Trip to Kuantan and Pekan, Pahang

     It is a bright sunny morning, after a day and night away from this place. We went to Kuantan by car, using the same hotel we’ve used before, clean, simple and of course, cheap. Quite an educational trip for the children too, technology talking, seeing the power station in Paka, the oil and gas and petrochemical complex at Kerteh, and showing them the effects of erosion and landslides on the road banks. We did quite a lot of geography, and some useful vocabulary too; erosion, pylon, cable, oblivious, logger, forest reserve, collapse, ramshackle, derelict, etc. We went through the town of Cukai, nothing much new here. There were cabins for vendors or parking ticket staff in the shape of giant durian or coconuts. I thought it quite witty, and the children thought as much too.
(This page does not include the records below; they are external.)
(** One iteration of [for (const [key, tabGroup] of googleDocGroups)]. *)
Definition push_doc_group (st : GroupState) (entry : string * list TabRecord)
  : GroupState :=
  let '(key, tabGroup) := entry in
  if (1 <? length tabGroup)%nat then
    (fst st ++ [ {| normalizedUrl := key; tabs := tabGroup;
                    count := Z.of_nat (length tabGroup) |} ],
     add_ids (snd st) tabGroup)
  else st.

(** One iteration of [for (const [url, tabGroup] of exactDuplicates)]. *)
Definition push_url_group (st : GroupState) (entry : string * list TabRecord)
  : GroupState :=
  let '(url, tabGroup) := entry in
  let filteredGroup := filter (fun t => negb (JS.set_has (id t) (snd st))) tabGroup in
  if (1 <? length filteredGroup)%nat then
    (fst st ++ [ {| normalizedUrl := url; tabs := filteredGroup;
                    count := Z.of_nat (length filteredGroup) |} ],
     add_ids (snd st) filteredGroup)
  else st.

(** The state of the pairwise loops: the [Set] [processed] and the array
    [similarPairs]. *)
Definition PairState := (JS.StrSet * list SimilarPair)%type.

(** The body of the inner loop for the pair [tab1], [tab2]. *)
Definition compare_pair (threshold : Z) (tab1 tab2 : TabRecord) (st : PairState)
  : PairState :=
  let pairKey := JS.string_of_Z (id tab1) +++ "-" +++ JS.string_of_Z (id tab2) in
  if JS.sset_has pairKey (fst st) then st
  else
    let processed := JS.sset_add (fst st) pairKey in
    let similarity := findSimilarity tab1 tab2 threshold in
    if similar similarity then
      (processed,
       snd st ++ [ {| tab1 := tab1; tab2 := tab2;
                      pair_score := score similarity;
                      pair_reason := reason similarity |} ])
    else (processed, snd st).

(** [for (let j = i + 1; ...)]: [rest] holds the tabs after index [i]. *)
Fixpoint inner_loop (threshold : Z) (tab1 : TabRecord) (rest : list TabRecord)
  (st : PairState) : PairState :=
  match rest with
  | [] => st
  | tab2 :: rest' => inner_loop threshold tab1 rest' (compare_pair threshold tab1 tab2 st)
  end.

(** [for (let i = 0; ...)] *)
Fixpoint outer_loop (threshold : Z) (pool : list TabRecord) (st : PairState)
  : PairState :=
  match pool with
  | [] => st
  | tab1 :: rest => outer_loop threshold rest (inner_loop threshold tab1 rest st)
  end.

Definition validTabs (tabs : list TabRecord) : list TabRecord :=
  filter (fun tab => JS.truthy (url tab)
                     && negb (JS.startsWith (url tab) "chrome://")
                     && negb (JS.startsWith (url tab) "chrome-extension://")) tabs.

(** The [Map] [exactDuplicates] after the first loop. *)
Definition urlGroups (valid : list TabRecord) : TabMap :=
  fold_left (fun m tab => map_push (normalizeUrl (url tab)) tab m) valid [].

(** The key of the Google Docs group a tab is pushed to, if any. *)
Definition googleDocKey (tab : TabRecord) : option string :=
  if JS.truthy (url tab) && JS.includes (url tab) "docs.google.com" then
    match parseUrl (url tab) with
    | Some parsed =>
        match getGoogleDocId (hostname parsed) (pathname parsed) with
        | Some googleDoc => Some ("gdoc:" +++ type googleDoc +++ ":" +++ docId googleDoc)
        | None => None
        end
    | None => None
    end
  else None.

(** The [Map] [googleDocGroups] after the second loop. *)
Definition googleDocGroups (valid : list TabRecord) : TabMap :=
  fold_left (fun m tab =>
               match googleDocKey tab with
               | Some key => map_push key tab m
               | None => m
               end) valid [].

(** [duplicateGroups] and [tabsInDuplicateGroups] after both group loops. *)
Definition buildGroups (valid : list TabRecord) : GroupState :=
  fold_left push_url_group (urlGroups valid)
    (fold_left push_doc_group (googleDocGroups valid) ([], [])).

(** The pool of the pairwise comparison. *)
Definition nonGoogleTabs (valid : list TabRecord) (inGroups : JS.NumSet)
  : list TabRecord :=
  let nonDuplicateTabs := filter (fun tab => negb (JS.set_has (id tab) inGroups)) valid in
  firstn 100
    (filter (fun t => negb (JS.truthy (url t))
                      || negb (JS.includes (url t) "docs.google.com"))
            nonDuplicateTabs).

(** [similarPairs] after the loops and the sort. *)
Definition sortedSimilarPairs (tabs : list TabRecord) (threshold : Z)
  : list SimilarPair :=
  let valid := validTabs tabs in
  let '(_, tabsInDuplicateGroups) := buildGroups valid in
  sort_pairs (snd (outer_loop threshold (nonGoogleTabs valid tabsInDuplicateGroups)
                     ([], []))).

Definition analyzeTabs (tabs : list TabRecord) (threshold : Z) : AnalysisResult :=
  let duplicateGroups := fst (buildGroups (validTabs tabs)) in
  let similarPairs := sortedSimilarPairs tabs threshold in
  {| exactDuplicates := duplicateGroups;
     similarTabs := firstn 20 similarPairs;
     totalDuplicates := fold_left (fun sum g => (sum + count g - 1)%Z) duplicateGroups 0%Z;
     totalSimilar := Z.min (Z.of_nat (length similarPairs)) 20 |}.

End Engine.

End Popup.

(** ** The rest of the popup script ([src/unnamed/part_000]) that computes *)

Module PopupUi.

(** The ids [closeAllDuplicates] hands to [chrome.tabs.remove]: in every
    group, all tabs but the first. *)
Definition tabsToClose (exactDuplicates : list DuplicateGroup) : list Z :=
  fold_left
    (fun tabsToClose group =>
       fold_left (fun tabsToClose t => tabsToClose ++ [id t])
                 (tl (tabs group)) tabsToClose)
    exactDuplicates [].

Section Display.

Variable new_URL : string -> option URL.

Definition getDisplayUrl (url : string) : string :=
  match new_URL url with
  | Some parsed =>
      let display := JS.strip_www (url_hostname parsed) in
      let display :=
        if negb (url_pathname parsed =? "/")%string
        then display +++ url_pathname parsed
        else display in
      if (50 <? String.length display)%nat
      then String.substring 0 47 display +++ "..."
      else display
  | None => url
  end.

End Display.

End PopupUi.

(** ** [src/background/service-worker.js] *)

Module ServiceWorker.

(** A [Map] from strings to numbers, in insertion order. *)
Definition CountMap := list (string * Z).

(** [m.get(k)] *)
Fixpoint count_get (k : string) (m : CountMap) : option Z :=
  match m with
  | [] => None
  | (k', c) :: m' => if k' =? k then Some c else count_get k m'
  end.

(** [m.set(k, v)] *)
Fixpoint count_set (k : string) (v : Z) (m : CountMap) : CountMap :=
  match m with
  | [] => [(k, v)]
  | (k', c) :: m' =>
      if k' =? k then (k', v) :: m' else (k', c) :: count_set k v m'
  end.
     We got into Kuantan at around 4 30pm, then to the hotel before going to the famed Hugo mega mall shopping complex. This I have heard about on many occasions from people here, how wonderful it is, how popular with Dungun people at the weekend etc. I have heard it ad infinitum. The reality did not impress me. It is, to my mind, a dreadful place, noisy, crowded, smoky, and it took ages to get to the top floor, where the cinema is, because of the position of the escalators. You go up one floor on one side, and then walk halfway around the building to get the next escalator up to the next floor. We checked the films and the price of the ticket. Then, I had to leave; I just couldn’t stand it. They went back later to see a film, RM15 for the three of them.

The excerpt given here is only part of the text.